ACTIVITY: Within the records below is a range that opens at the line with "else if pair" and closes at the line with "eq_refl) as Hu.". Return that range word for word, both ends included, and only that range.

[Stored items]

------------------------------------------------------------

Lemma sync_pair_step live ct (io : IO) i k bmap tmp :
  counted live -> 0 <= i < 8 -> 0 <= k < 32 ->
  exists live' ct' io',
    (if pair (aget (bm_bitmapq bmap) i) k =? 0
     then sync_unreferenced live ct io i k (blk live (32 * i + k)) tmp
     else if pair (aget (bm_bitmapq bmap) i) k =? 3
     then let '(live, ct) := sync_referenced live ct i k (blk live (32 * i + k)) in Done (live, ct, io)
     else Done (live, ct, io)) = Done (live', ct', io')
    /\ updated live live' (32 * i + k)
         (sync_state (blk live (32 * i + k)) (blk bmap (32 * i + k))).
Proof.
  intros Hc Hi Hk.
  assert (Hm : blk bmap (32 * i + k) = pair (aget (bm_bitmapq bmap) i) k) by (apply blkq_word; lia).
  rewrite Hm. destruct (Z.eqb_spec (pair (aget (bm_bitmapq bmap) i) k) 0) as [E|E].
  - destruct (sync_unreferenced_spec live ct io i k _ tmp Hc Hi Hk eq_refl) as (l & c & io' & -> & Hu).
    exists l, c, io'. split; [reflexivity|]. rewrite E. exact Hu.
  - destruct (Z.eqb_spec (pair (aget (bm_bitmapq bmap) i) k) 3) as [E3|E3].
    + pose proof (sync_referenced_spec live ct i k _ Hc Hi Hk eq_refl) as Hu.
      destruct (sync_referenced live ct i k (blk live (32 * i + k))) as [l c]. cbn [fst] in Hu.
      exists l, c, io. split; [reflexivity|]. rewrite E3. exact Hu.
    + exists live, ct, io. split; [reflexivity|]. unfold sync_state.
      apply Z.eqb_neq in E, E3. rewrite E, E3. apply updated_same, Hc.
Qed.
Lemma leaf_ok_set total beg key lf n bm av :
  leaf_ok total beg key lf -> 0 <= n < 256 -> bmap_ok bm ->
  (reserved total beg key n -> bm_avail bm = 0 /\ bm_linear bm mod 16384 = 0) ->
  leaf_ok total beg key (Leaf (lf_error lf) 4294967295 av (aset (lf_bmdata lf) n bm)).
Proof.
  intros [Hlen Hel Hres Hbig] Hn Hbm Hr.
  assert (Hget : forall i, 0 <= i < 256 ->
            aget (aset (lf_bmdata lf) n bm) i = if i =? n then bm else aget (lf_bmdata lf) i).
  { intros i Hi. destruct (Z.eqb_spec i n) as [->|].
    - apply aget_aset_eq. unfold alen. lia.
    - apply aget_aset_ne; lia. }
  constructor; cbn [lf_bmdata lf_bigmask].
  - unfold aset. rewrite length_insert. exact Hlen.
  - intros i Hi. rewrite Hget by exact Hi. destruct (i =? n); auto.
  - intros i Hi Hri. rewrite Hget by exact Hi. destruct (Z.eqb_spec i n) as [->|]; auto.
  - intros r i Hr' _ H0. apply bigmask_all in H0; [destruct H0|exact Hr'].
Qed.

Lemma free_blocks_none bm : (forall b, 0 <= b < 256 -> blk bm b <> 0) -> free_blocks bm = 0.
Proof. intros H. exact (nzero_none (blk bm) 256 H). Qed.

------------------------------------------------------------

RESULT OF THIS TASK:
     else if pair (aget (bm_bitmapq bmap) i) k =? 3
     then let '(live, ct) := sync_referenced live ct i k (blk live (32 * i + k)) in Done (live, ct, io)
     else Done (live, ct, io)) = Done (live', ct', io')
    /\ updated live live' (32 * i + k)
         (sync_state (blk live (32 * i + k)) (blk bmap (32 * i + k))).
Proof.
  intros Hc Hi Hk.
  assert (Hm : blk bmap (32 * i + k) = pair (aget (bm_bitmapq bmap) i) k) by (apply blkq_word; lia).
  rewrite Hm. destruct (Z.eqb_spec (pair (aget (bm_bitmapq bmap) i) k) 0) as [E|E].
  - destruct (sync_unreferenced_spec live ct io i k _ tmp Hc Hi Hk eq_refl) as (l & c & io' & -> & Hu).
    exists l, c, io'. split; [reflexivity|]. rewrite E. exact Hu.
  - destruct (Z.eqb_spec (pair (aget (bm_bitmapq bmap) i) k) 3) as [E3|E3].
    + pose proof (sync_referenced_spec live ct i k _ Hc Hi Hk eq_refl) as Hu.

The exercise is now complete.